Sandra Isabel tinha consciência da obsessão de sua tia por ela e sua família, e usava isso para conseguir vantagens. Dona Evarista ficava encantada com a suposta carreira artística da sobrinha, que não sabia ao certo se era atriz, dançarina ou “artista”: era simplesmente um eufemismo para outras atividades.
Chegou o dia da formatura e Ana Flor acordou animada. Falou com a mãe sobre o baile, mas, entre os dentes, disse que não iria. Na verdade, já esperava. Sabia que Dona Evarista não tinha condições de a representar no baile de formatura, nem mesmo sua irmã, que parecia mais uma fêmea mirim.
Sua mãe estava na sala com Margarida que, excepcionalmente, parou em casa em um sábado.
– Hoje é minha formatura.
– Legal… – disse Margarida.
– Se vocês quiserem me acompanhar… – disse sem muita convicção.

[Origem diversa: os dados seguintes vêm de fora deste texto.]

(* ===================================================================== *)
(** * Part III: further properties of the code *)
(* ===================================================================== *)

(** ** Markers *)

(** X1.  [MarkerSeverity.compare] is a comparator that puts the more severe
    value first: it is negative exactly when the first argument is the more
    severe one, zero exactly on equal arguments, antisymmetric and
    transitive. *)
Theorem severity_compare_sorts_most_severe_first (a b c : MarkerSeverity.t) :
  (MarkerSeverity.compare a b < 0 <->
     MarkerSeverity.value b < MarkerSeverity.value a)%Z /\
  (MarkerSeverity.compare a b = 0%Z <-> a = b) /\
  MarkerSeverity.compare b a = (- MarkerSeverity.compare a b)%Z /\
  (MarkerSeverity.compare a b < 0 -> MarkerSeverity.compare b c < 0 ->
   MarkerSeverity.compare a c < 0)%Z /\
  (MarkerSeverity.compare MarkerSeverity.Error MarkerSeverity.Warning < 0 /\
   MarkerSeverity.compare MarkerSeverity.Warning MarkerSeverity.Info < 0 /\
   MarkerSeverity.compare MarkerSeverity.Info MarkerSeverity.Hint < 0)%Z.
Proof.
  unfold MarkerSeverity.compare.
  split; [lia|]. split; [|split; [lia|split; [lia|cbn; lia]]].
  split; [|intros ->; lia].
  destruct a, b; cbn; intros E; try reflexivity; lia.
Qed.

Section MarkerKeyCollisions.
Context `{Nls}.

Lemma replace_same c s : replace c [c] s = s.
Proof.
  induction s as [|d s IH]; [reflexivity|].
  cbn. destruct (N.eqb_spec d c) as [->|_]; [reflexivity|].
  now rewrite IH.
Qed.

Lemma push_string_some result s : push_string result (Some s) = result ++ [s].
Proof.
  unfold push_string, truthy, emptyString.
  destruct s; [reflexivity|]. now rewrite replace_same.
Qed.

Lemma push_string_key result o : push_string result o = result ++ [key_string o].
Proof. destruct o; [apply push_string_some|reflexivity]. Qed.

(** The key is the list of the eight field texts between two empty strings,
    joined by the separator. *)
Lemma makeKey_fields m :
  makeKey m =
    join [BROKEN_BAR]
      [[]; key_string (source m); key_string (code m);
       key_severity (severity m); key_string (message m);
       key_number (startLineNumber m); key_number (startColumn m);
       key_number (endLineNumber m); key_number (endColumn m); []].
Proof.
  unfold makeKey. rewrite !push_string_key.
  destruct (severity m), (startLineNumber m), (startColumn m),
    (endLineNumber m), (endColumn m); reflexivity.
Qed.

– Tenho baile mais tarde. – disse Margarida.
Parecendo não dar ouvidos, Dona Evarista deu um sorriso e suspirou, com seu olhar vazio:
– A Sandrinha foi chamada para ser dançarina em um programa de televisão. Aquela menina vai longe!
Percebendo não ter adesão nem da mãe e nem de sua irmã, o que já era esperado, deu um sorriso e se retirou. Sua família estava perdida, mas ainda tinha esperança de que tudo voltasse como era antes. Seu pai havia parado de beber e acreditava que sua mãe pudesse ser como antes.

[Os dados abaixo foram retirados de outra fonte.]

Definition bearing (tag : string) (commits : list LifeCommit) : list LifeCommit :=
  filter (fun c => bool_decide (tag ∈ tags c)) commits.

Lemma tag_mood_loop_spec commits top_tags results :
  tag_mood_loop commits top_tags = inr results ->
  map (fun r => r.1.1) results `sublist_of` top_tags
  /\ Forall (fun r =>
               r.2 = Z.of_nat (length (bearing r.1.1 commits))
               /\ TAG_MOOD_MIN_OCCURRENCES <= r.2
               /\ truediv (sum_of mood_score (bearing r.1.1 commits)) r.2 = inr r.1.2)
       results.
Proof.
  revert results. induction top_tags as [|tag rest IH]; intros results; cbn [tag_mood_loop].
  - intros [= <-]. by split.
  - fold (bearing tag commits).
    destruct (Z.ltb_spec (Z.of_nat (length (bearing tag commits))) TAG_MOOD_MIN_OCCURRENCES)
      as [Hfew|Hmany].
    + intros E. destruct (IH results E) as [Hsub Hall]. split; [by apply sublist_cons|done].
    + destruct (truediv (sum_of mood_score (bearing tag commits))
                  (Z.of_nat (length (bearing tag commits)))) as [x|q] eqn:Hq; [done|].
      destruct (tag_mood_loop commits rest) as [x|others]; [done|].
      intros [= <-]. destruct (IH others eq_refl) as [Hsub Hall]. cbn [map fst snd].
      split; [by apply sublist_skip|]. constructor; [|done]. cbn. done.
Qed.

End Correlation.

Apesar de tudo, estava feliz com mais uma etapa em sua vida. Aquela noite seria o seu baile de formatura. Pegou algumas economias que havia juntado e foi para o salão fazer o cabelo e uma maquiagem. Queria estar bem bonita para dançar a valsa com seu pai.

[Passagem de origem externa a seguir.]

(** What the editor gets back: [null] for every falsy result, the result
    otherwise (an empty array of lints is truthy), or a rejection. *)
Inductive Answer : Type :=
| Null
| Completions (result : CompletionResult)
| Lints (lints : list Lint)
| Rejected (message : string).

Definition orNull (result : option Automation) : Answer :=
  match result with
  | None | Some NoAutomation => Null
  | Some (CompletionsOf r) => Completions r
  | Some (LintsOf l) => Lints l
  | Some (Threw message) => Rejected message
  end.

(** The schema of a request that has none ([null]); the handlers of
    Markdown and of scripts never read it. *)
Definition noSchema : Schema := SScalar "null" [].

Section EntryPoint.

Context {Tree Annotated : Type}.
Variable env : Collaborators Tree Annotated.
(* [schemas.config] *)
Variable configSchema : Schema.

Definition requestContext (request : Request) (s : option Schema) : Context :=
  mkContext (rline request) (rposition request)
            (match s with Some s => s | None => noSchema end)
            (rcode request) (rcommentPrefix request).

Definition requestScript (request : Request) : ScriptContext :=
  mkScriptContext (rlanguage request) (rcode request) (rposition request)
                  (rline request).

(** [null] is [None]. *)
Definition automationFileTypeDispatch (filetype : string) (kind : Kind)
    (request : Request) (s : option Schema) : option Automation :=
  if (filetype =? "markdown")%string then
    Some (automationFromGoodParseMarkdown env kind (requestContext request s))
  else if (filetype =? "yaml")%string then
    Some (automationFromGoodParseYAML env kind (requestContext request s))
  else if (filetype =? "script")%string then
    Some (automationFromGoodParseScript env kind (requestScript request))
  else None.

Definition getAutomation (kind : Kind) (request : Request) : Answer :=
  let extension := extensionOf (rpath request) in
  let s :=
    if (rfiletype request =? "yaml")%string then
      Some (if (extension =? "qmd")%string then frontMatterSchema env
            else configSchema)
    else None in
  orNull (automationFileTypeDispatch (rfiletype request) kind request s).

End EntryPoint.

(** The same request for another file. *)
Definition withPath (request : Request) (path : string) : Request :=
  mkRequest path (rfiletype request) (rcode request) (rline request)
            (rposition request) (rlanguage request) (rcommentPrefix request).
(* ================================================================== *)
(** * Facts about strings *)
(* ================================================================== *)

Section StringFacts.

Lemma stripPrefix_Some p : forall s r,
  stripPrefix p s = Some r -> s = (p ++ r)%string.
Proof.
  induction p as [|a p IH]; intros s r H; simpl in *.
  - congruence.
  - destruct s as [|b s]; [discriminate|].
    destruct (Ascii.eqb_spec a b); [|discriminate].
    subst. f_equal. now apply IH.
Qed.

Lemma trimStart_allWhiteSpace s :
  allWhiteSpace s = true -> trimStart s = EmptyString.
Proof.
  induction s as [|c s IH]; simpl; auto.
  destruct (isWhiteSpace c); simpl; auto. discriminate.
Qed.

Lemma allWhiteSpace_trimStart s :
  allWhiteSpace (trimStart s) = allWhiteSpace s.
Proof.
  induction s as [|c s IH]; simpl; auto.
  destruct (isWhiteSpace c) eqn:E; simpl; auto. now rewrite E.
Qed.

Lemma trimEnd_empty s :
  trimEnd s = EmptyString <-> allWhiteSpace s = true.
Proof.
  induction s as [|c s IH]; simpl; [tauto|].
  destruct (trimEnd s) eqn:E.
  - destruct (isWhiteSpace c); simpl.
    + split; auto. intros _. now apply IH.
    + split; discriminate.
  - split; [discriminate|].
    intros H. apply andb_true_iff in H as [_ H].
    apply IH in H. discriminate.
Qed.

(** [line.trim().length > 0] holds when some character of the line is not
    white space. *)
Lemma nonEmptyLine_spec line :
  nonEmptyLine line = negb (allWhiteSpace line).
Proof.
  unfold nonEmptyLine, trim.
  rewrite <- (allWhiteSpace_trimStart line).
  destruct (allWhiteSpace (trimStart line)) eqn:E.
  - apply trimEnd_empty in E. now rewrite E.
  - destruct (trimEnd (trimStart line)) eqn:T; [|reflexivity].
    assert (H : allWhiteSpace (trimStart line) = true)
      by now apply trimEnd_empty.
    congruence.
Qed.

Lemma allWhiteSpace_app s t :
  allWhiteSpace (s ++ t)%string = allWhiteSpace s && allWhiteSpace t.
Proof.
  induction s as [|c s IH]; simpl; auto.
  now rewrite IH, andb_assoc.
Qed.

Lemma blankLine_nl line : blankLine (line ++ nl)%string = blankLine line.
Proof.
  unfold blankLine. rewrite !nonEmptyLine_spec, allWhiteSpace_app.
  simpl. now rewrite andb_true_r.
Qed.

Lemma chomp_nl s : hasLF s = false -> chomp (s ++ nl)%string = s.
Proof.
  induction s as [|c s IH]; simpl; auto.
  intros H. apply orb_false_iff in H as [Hc Hs].
  destruct s as [|d s]; simpl in *.
  - reflexivity.
  - f_equal. now apply IH.
Qed.

Lemma chomp_noLF s : hasLF s = false -> chomp s = s.
Proof.
  induction s as [|c s IH]; simpl; auto.
  intros H. apply orb_false_iff in H as [Hc Hs].
  destruct s as [|d s]; simpl in *.
  - now rewrite Hc.
  - f_equal. now apply IH.
Qed.

Lemma append_empty_r s : (s ++ "")%string = s.
Proof. induction s; simpl; congruence. Qed.

End StringFacts.

(* ================================================================== *)
(** * Facts about the flush *)
(* ================================================================== *)

Section FlushFacts.

Lemma findIndex_spec {A} (p : A -> bool) (l : list A) :
  let i := findIndex p l in
  (i = (-1)%Z /\ forallb (fun x => negb (p x)) l = true)
  \/ ((0 <= i)%Z /\
      forallb (fun x => negb (p x)) (firstn (Z.to_nat i) l) = true).
Proof.
  induction l as [|x l IH]; simpl.
  - left; auto.
  - destruct (p x) eqn:Px.
    + right. simpl. split; [lia | reflexivity].
    + destruct IH as [[E H] | [E H]].
      * left. rewrite E. simpl. rewrite ?Px, ?H. auto.
      * right. destruct (Z.eqb_spec (findIndex p l) (-1)); [lia|].
        split; [lia|].
        replace (Z.to_nat (findIndex p l + 1))
          with (S (Z.to_nat (findIndex p l))) by lia.
        simpl. rewrite ?Px, ?H. reflexivity.
Qed.

Lemma lastNonEmptyIndex_spec (l : list string) :
  let i := lastNonEmptyIndex l in
  (i = (-1)%Z /\ forallb blankLine l = true)
  \/ ((0 <= i)%Z /\
      forallb blankLine (skipn (Z.to_nat (i + 1)) l) = true).
Proof.
  induction l as [|x l IH]; simpl.
  - left; auto.
  - destruct IH as [[E H] | [E H]].
    + rewrite E. simpl. unfold blankLine at 1.
      destruct (nonEmptyLine x) eqn:Nx; simpl.
      * right. split; [lia | exact H].
      * left. auto.
    + destruct (Z.gtb_spec (lastNonEmptyIndex l) (-1)); [|lia].
      right. split; [lia|].
      replace (Z.to_nat (lastNonEmptyIndex l + 1 + 1))
        with (S (Z.to_nat (lastNonEmptyIndex l + 1))) by lia.
      exact H.
Qed.

(** What [mdTrimEmptyLines] removes are blank lines at both ends. *)
Lemma mdTrimEmptyLines_spec (l : list string) :
  exists a b,
    l = a ++ mdTrimEmptyLines l ++ b
    /\ forallb blankLine a = true /\ forallb blankLine b = true.
Proof.
  unfold mdTrimEmptyLines.
  destruct (findIndex_spec nonEmptyLine l) as [[E H] | [E H]].
  - rewrite E. simpl. exists l, []. now rewrite app_nil_r.
  - destruct (Z.eqb_spec (findIndex nonEmptyLine l) (-1)); [lia|].
    unfold sliceFrom, sliceTo.
    set (i := Z.to_nat (findIndex nonEmptyLine l)) in *.
    set (l1 := skipn i l).
    destruct (lastNonEmptyIndex_spec l1) as [[E1 H1] | [E1 H1]].
    + rewrite E1. simpl. exists (firstn i l), [].
      rewrite app_nil_r. unfold l1. now rewrite firstn_skipn.
    + destruct (Z.gtb_spec (lastNonEmptyIndex l1) (-1)); [|lia].
      exists (firstn i l), (skipn (Z.to_nat (lastNonEmptyIndex l1 + 1)) l1).
      rewrite firstn_skipn. unfold l1. now rewrite firstn_skipn.
Qed.

Lemma spliceFirstEmpty_spec (buf : list string) :
  exists g, buf = g ++ spliceFirstEmpty buf /\ forallb blankLine g = true.
Proof.
  destruct buf as [|first rest]; simpl.
  - exists []. auto.
  - destruct (String.eqb_spec first "").
    + subst. exists [""]. auto.
    + exists []. auto.
Qed.

Lemma spliceLastEmpty_spec (buf : list string) :
  exists g, buf = spliceLastEmpty buf ++ g /\ forallb blankLine g = true.
Proof.
  destruct buf as [|x buf]; [exists []; auto|].
  unfold spliceLastEmpty.
  destruct (String.eqb_spec (last (x :: buf) "x") "") as [E|E].
  - exists [""]. split; [|reflexivity].
    rewrite <- E. apply app_removelast_last. discriminate.
  - exists []. now rewrite app_nil_r.
Qed.

Lemma mapi_from_chomp (n : nat) (l : list string) : forall i,
  Forall (fun s => hasLF s = false) l ->
  map chomp (mapi_from i
    (fun line index =>
       (line ++ (if (index <? n)%nat then nl else ""))%string) l) = l.
Proof.
  induction l as [|x l IH]; intros i H; simpl; auto.
  inversion H; subst. f_equal; [|now apply IH].
  destruct (i <? n)%nat.
  - now apply chomp_nl.
  - rewrite append_empty_r. now apply chomp_noLF.
Qed.

Lemma cellSource_chomp (buf : list string) :
  Forall (fun s => hasLF s = false) buf ->
  map chomp (cellSource buf) = buf.
Proof. apply mapi_from_chomp. Qed.

Lemma mapi_from_blank (n : nat) (l : list string) : forall i,
  Forall (fun s => hasLF s = false) l ->
  Forall (fun x => blankLine (chomp x) = blankLine x)
    (mapi_from i
      (fun line index =>
         (line ++ (if (index <? n)%nat then nl else ""))%string) l).
Proof.
  induction l as [|x l IH]; intros i H; simpl; auto.
  inversion H; subst. constructor; [|now apply IH].
  destruct (i <? n)%nat.
  - rewrite chomp_nl by assumption. now rewrite blankLine_nl.
  - rewrite append_empty_r. now rewrite chomp_noLF.
Qed.

Lemma forallb_blank_chomp (l : list string) :
  Forall (fun x => blankLine (chomp x) = blankLine x) l ->
  forallb blankLine l = true ->
  forallb blankLine (map chomp l) = true.
Proof.
  induction 1 as [|x l Hx _ IH]; simpl; auto.
  intros H. apply andb_true_iff in H as [H1 H2].
  rewrite Hx, H1. now apply IH.
Qed.

Lemma flushLineBuffer_eq language kind fm st :
  flushLineBuffer language kind fm st =
  mkState (cells st ++ flushed language kind (lineBuffer st)) []
          (parsedFrontMatter st) (inYaml st) (inCodeCell st) (inCode st).
Proof.
  unfold flushLineBuffer, flushed.
  destruct st as [cs buf pf y cc c]; simpl.
  destruct buf as [|x buf]; [now rewrite app_nil_r|].
  unfold newCells.
  destruct (mdTrimEmptyLines _) as [|s src]; simpl.
  - now rewrite app_nil_r.
  - reflexivity.
Qed.

(** A flush keeps one contiguous run of the buffer, between blank lines,
    as the lines of at most one new cell. *)
Lemma flushed_spec language kind (buf : list string) :
  Forall (fun s => hasLF s = false) buf ->
  exists g1 c g2,
    buf = g1 ++ c ++ g2
    /\ forallb blankLine g1 = true /\ forallb blankLine g2 = true
    /\ map cellLines (flushed language kind buf)
       = match c with [] => [] | _ :: _ => [c] end.
Proof.
  intros Hlf. unfold flushed.
  destruct buf as [|x0 buf0]; [exists [], [], []; auto|].
  set (buf := x0 :: buf0) in *.
  destruct (spliceFirstEmpty_spec buf) as (h1 & E1 & B1).
  destruct (spliceLastEmpty_spec (spliceFirstEmpty buf)) as (h2 & E2 & B2).
  set (mid := spliceLastEmpty (spliceFirstEmpty buf)) in *.
  assert (Hmid : Forall (fun s => hasLF s = false) mid).
  { rewrite E1, E2 in Hlf.
    apply Forall_app in Hlf as [_ Hlf].
    now apply Forall_app in Hlf as [Hlf _]. }
  destruct (mdTrimEmptyLines_spec (cellSource mid)) as (a & b & E3 & Ba & Bb).
  pose proof (cellSource_chomp mid Hmid) as Hch.
  assert (Hbl : Forall (fun x => blankLine (chomp x) = blankLine x)
                        (cellSource mid))
    by exact (mapi_from_blank (length mid - 1) mid 0 Hmid).
  set (res := mdTrimEmptyLines (cellSource mid)) in *.
  rewrite E3 in Hch, Hbl.
  rewrite !map_app in Hch.
  apply Forall_app in Hbl as [Hbla Hbl].
  apply Forall_app in Hbl as [_ Hblb].
  exists (h1 ++ map chomp a), (map chomp res), (map chomp b ++ h2).
  repeat split.
  - rewrite E1, E2, <- Hch. now rewrite <- !app_assoc.
  - rewrite forallb_app, B1. simpl. now apply forallb_blank_chomp.
  - rewrite forallb_app, B2, andb_true_r. now apply forallb_blank_chomp.
  - unfold newCells. destruct res; reflexivity.
Qed.

Lemma flushed_cell_type language kind buf :
  Forall (fun c => cell_type c = cellTypeOf language kind
                   /\ source c <> [])
         (flushed language kind buf).
Proof.
  unfold flushed. destruct buf; [constructor|].
  unfold newCells. destruct (mdTrimEmptyLines _); constructor; simpl; auto.
  split; [reflexivity | discriminate].
Qed.

Lemma flushed_length language kind buf :
  length (flushed language kind buf) <= 1.
Proof.
  unfold flushed. destruct buf; simpl; [lia|].
  unfold newCells. destruct (mdTrimEmptyLines _); simpl; lia.
Qed.

End FlushFacts.

(* ================================================================== *)
(** * Cells as spans of the document *)
(* ================================================================== *)

Section Spans.

Variable gap : string -> bool.

Lemma Reassembles_gap_r doc chunks g :
  Reassembles gap doc chunks -> forallb gap g = true ->
  Reassembles gap (doc ++ g) chunks.
Proof.
  induction 1 as [g0 H0 | g0 chunk rest chunks H0 _ IH]; intros Hg.
  - constructor. now rewrite forallb_app, H0, Hg.
  - rewrite <- !app_assoc. constructor; auto.
Qed.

Havia combinado de encontrar seu pai no salão do colégio, onde seria a formatura. Chegou cedo. Estava apreensiva. Aos poucos, o espaço foi lotando, e as famílias chegando. Seu pai estava atrasado. Começou a ficar preocupada, mas tinha fé de que apareceria conforme havia prometido.
Iniciou-se o cerimonial. Os professores formaram a mesa, e chamaram uma a uma das formandas, que recebiam o canudo e o anel de professora de seus respectivos padrinhos. Começou a ficar tensa. O seu pai precisava chegar, estava chegando a hora de sua turma ser condecorada.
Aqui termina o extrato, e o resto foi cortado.